Saved data entries
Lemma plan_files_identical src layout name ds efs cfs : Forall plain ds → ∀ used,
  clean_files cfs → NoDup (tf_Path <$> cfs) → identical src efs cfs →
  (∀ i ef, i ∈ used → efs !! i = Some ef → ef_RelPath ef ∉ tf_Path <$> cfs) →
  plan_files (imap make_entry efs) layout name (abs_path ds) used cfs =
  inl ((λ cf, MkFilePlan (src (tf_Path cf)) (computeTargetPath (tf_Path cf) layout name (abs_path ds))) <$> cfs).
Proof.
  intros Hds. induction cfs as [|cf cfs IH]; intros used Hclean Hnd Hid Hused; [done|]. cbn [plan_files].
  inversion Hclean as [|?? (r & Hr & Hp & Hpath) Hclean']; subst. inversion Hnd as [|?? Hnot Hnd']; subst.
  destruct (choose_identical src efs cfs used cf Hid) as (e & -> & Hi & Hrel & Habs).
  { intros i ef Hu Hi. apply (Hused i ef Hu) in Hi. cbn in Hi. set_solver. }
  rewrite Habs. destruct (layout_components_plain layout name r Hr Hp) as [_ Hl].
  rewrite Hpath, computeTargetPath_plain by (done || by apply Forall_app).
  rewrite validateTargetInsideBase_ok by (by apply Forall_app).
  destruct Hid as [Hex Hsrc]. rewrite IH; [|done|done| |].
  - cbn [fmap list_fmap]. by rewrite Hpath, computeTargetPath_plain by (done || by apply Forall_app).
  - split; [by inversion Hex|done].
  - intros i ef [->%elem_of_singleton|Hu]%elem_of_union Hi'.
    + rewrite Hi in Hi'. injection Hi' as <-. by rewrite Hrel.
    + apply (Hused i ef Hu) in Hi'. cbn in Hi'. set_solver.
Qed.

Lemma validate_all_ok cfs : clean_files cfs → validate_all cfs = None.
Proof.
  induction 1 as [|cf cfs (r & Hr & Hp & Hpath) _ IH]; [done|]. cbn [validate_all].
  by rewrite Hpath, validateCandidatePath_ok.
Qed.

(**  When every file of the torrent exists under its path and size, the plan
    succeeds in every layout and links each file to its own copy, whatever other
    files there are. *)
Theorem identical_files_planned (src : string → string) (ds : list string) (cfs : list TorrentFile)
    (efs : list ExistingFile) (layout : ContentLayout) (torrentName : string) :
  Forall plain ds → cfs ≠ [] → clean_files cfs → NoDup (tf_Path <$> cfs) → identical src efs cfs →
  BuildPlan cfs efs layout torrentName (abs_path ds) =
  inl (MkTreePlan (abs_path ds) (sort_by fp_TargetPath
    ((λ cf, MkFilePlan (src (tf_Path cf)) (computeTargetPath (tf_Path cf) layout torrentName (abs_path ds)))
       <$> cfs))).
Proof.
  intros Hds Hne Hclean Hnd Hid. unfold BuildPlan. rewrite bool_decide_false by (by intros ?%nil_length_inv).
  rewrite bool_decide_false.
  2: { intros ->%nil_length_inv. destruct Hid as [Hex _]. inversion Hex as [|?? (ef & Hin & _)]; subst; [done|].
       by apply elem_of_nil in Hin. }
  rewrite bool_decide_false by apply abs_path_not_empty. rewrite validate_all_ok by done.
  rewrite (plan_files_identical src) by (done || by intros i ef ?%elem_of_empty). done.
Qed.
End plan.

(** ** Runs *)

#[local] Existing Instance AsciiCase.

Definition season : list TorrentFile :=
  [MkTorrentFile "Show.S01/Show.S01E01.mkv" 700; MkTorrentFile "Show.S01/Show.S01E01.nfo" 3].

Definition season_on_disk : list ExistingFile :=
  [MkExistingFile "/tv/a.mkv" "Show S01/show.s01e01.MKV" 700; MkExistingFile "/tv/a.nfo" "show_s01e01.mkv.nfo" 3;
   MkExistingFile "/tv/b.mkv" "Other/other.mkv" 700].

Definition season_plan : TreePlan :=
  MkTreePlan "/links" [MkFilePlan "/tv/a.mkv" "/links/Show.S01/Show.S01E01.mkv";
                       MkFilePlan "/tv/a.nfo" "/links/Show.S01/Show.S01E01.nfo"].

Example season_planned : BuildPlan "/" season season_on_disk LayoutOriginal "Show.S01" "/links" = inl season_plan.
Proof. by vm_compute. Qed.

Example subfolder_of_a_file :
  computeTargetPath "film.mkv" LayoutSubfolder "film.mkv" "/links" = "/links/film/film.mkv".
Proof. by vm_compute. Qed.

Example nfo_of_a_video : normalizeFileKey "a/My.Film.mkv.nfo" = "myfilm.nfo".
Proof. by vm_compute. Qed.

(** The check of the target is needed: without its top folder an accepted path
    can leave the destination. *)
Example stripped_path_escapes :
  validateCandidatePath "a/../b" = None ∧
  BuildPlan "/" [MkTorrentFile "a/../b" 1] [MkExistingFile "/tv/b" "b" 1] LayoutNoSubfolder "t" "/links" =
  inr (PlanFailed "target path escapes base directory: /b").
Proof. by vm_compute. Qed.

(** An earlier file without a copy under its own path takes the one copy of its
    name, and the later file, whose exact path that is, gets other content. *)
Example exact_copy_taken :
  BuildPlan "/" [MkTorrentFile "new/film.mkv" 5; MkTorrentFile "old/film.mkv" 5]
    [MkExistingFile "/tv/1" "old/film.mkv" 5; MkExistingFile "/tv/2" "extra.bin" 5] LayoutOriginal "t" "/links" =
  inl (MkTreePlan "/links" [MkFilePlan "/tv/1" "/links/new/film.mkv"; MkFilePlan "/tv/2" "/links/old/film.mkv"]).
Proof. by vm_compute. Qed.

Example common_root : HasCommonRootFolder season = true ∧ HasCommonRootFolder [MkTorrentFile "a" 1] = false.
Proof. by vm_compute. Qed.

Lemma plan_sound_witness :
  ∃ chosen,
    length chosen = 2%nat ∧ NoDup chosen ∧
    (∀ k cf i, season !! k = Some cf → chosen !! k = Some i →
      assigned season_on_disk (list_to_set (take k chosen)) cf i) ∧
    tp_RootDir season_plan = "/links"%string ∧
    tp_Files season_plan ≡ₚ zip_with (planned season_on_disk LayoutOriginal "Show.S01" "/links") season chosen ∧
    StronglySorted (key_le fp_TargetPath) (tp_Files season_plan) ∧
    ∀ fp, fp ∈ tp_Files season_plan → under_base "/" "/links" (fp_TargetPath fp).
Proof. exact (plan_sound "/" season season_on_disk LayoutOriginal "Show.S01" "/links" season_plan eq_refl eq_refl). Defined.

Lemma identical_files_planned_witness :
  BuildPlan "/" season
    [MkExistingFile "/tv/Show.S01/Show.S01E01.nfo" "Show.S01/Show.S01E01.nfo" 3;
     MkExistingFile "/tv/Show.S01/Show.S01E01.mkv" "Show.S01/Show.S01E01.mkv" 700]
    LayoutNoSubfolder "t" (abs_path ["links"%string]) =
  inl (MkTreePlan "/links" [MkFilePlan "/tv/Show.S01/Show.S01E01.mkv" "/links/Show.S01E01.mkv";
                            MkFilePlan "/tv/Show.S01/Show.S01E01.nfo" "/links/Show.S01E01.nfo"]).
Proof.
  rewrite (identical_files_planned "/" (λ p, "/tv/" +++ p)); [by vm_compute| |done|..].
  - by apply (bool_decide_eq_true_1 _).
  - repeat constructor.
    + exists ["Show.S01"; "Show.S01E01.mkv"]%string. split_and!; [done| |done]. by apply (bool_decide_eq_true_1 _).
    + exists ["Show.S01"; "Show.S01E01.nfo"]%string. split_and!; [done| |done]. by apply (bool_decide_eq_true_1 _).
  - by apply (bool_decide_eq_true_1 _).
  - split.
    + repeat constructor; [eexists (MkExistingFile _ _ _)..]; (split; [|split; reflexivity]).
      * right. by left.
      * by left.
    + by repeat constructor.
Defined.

Work required:
Where the word "repeat" appears in a line of the entries, copy that line.

Answer to this problem:
  - repeat constructor.
    + repeat constructor; [eexists (MkExistingFile _ _ _)..]; (split; [|split; reflexivity]).
    + by repeat constructor.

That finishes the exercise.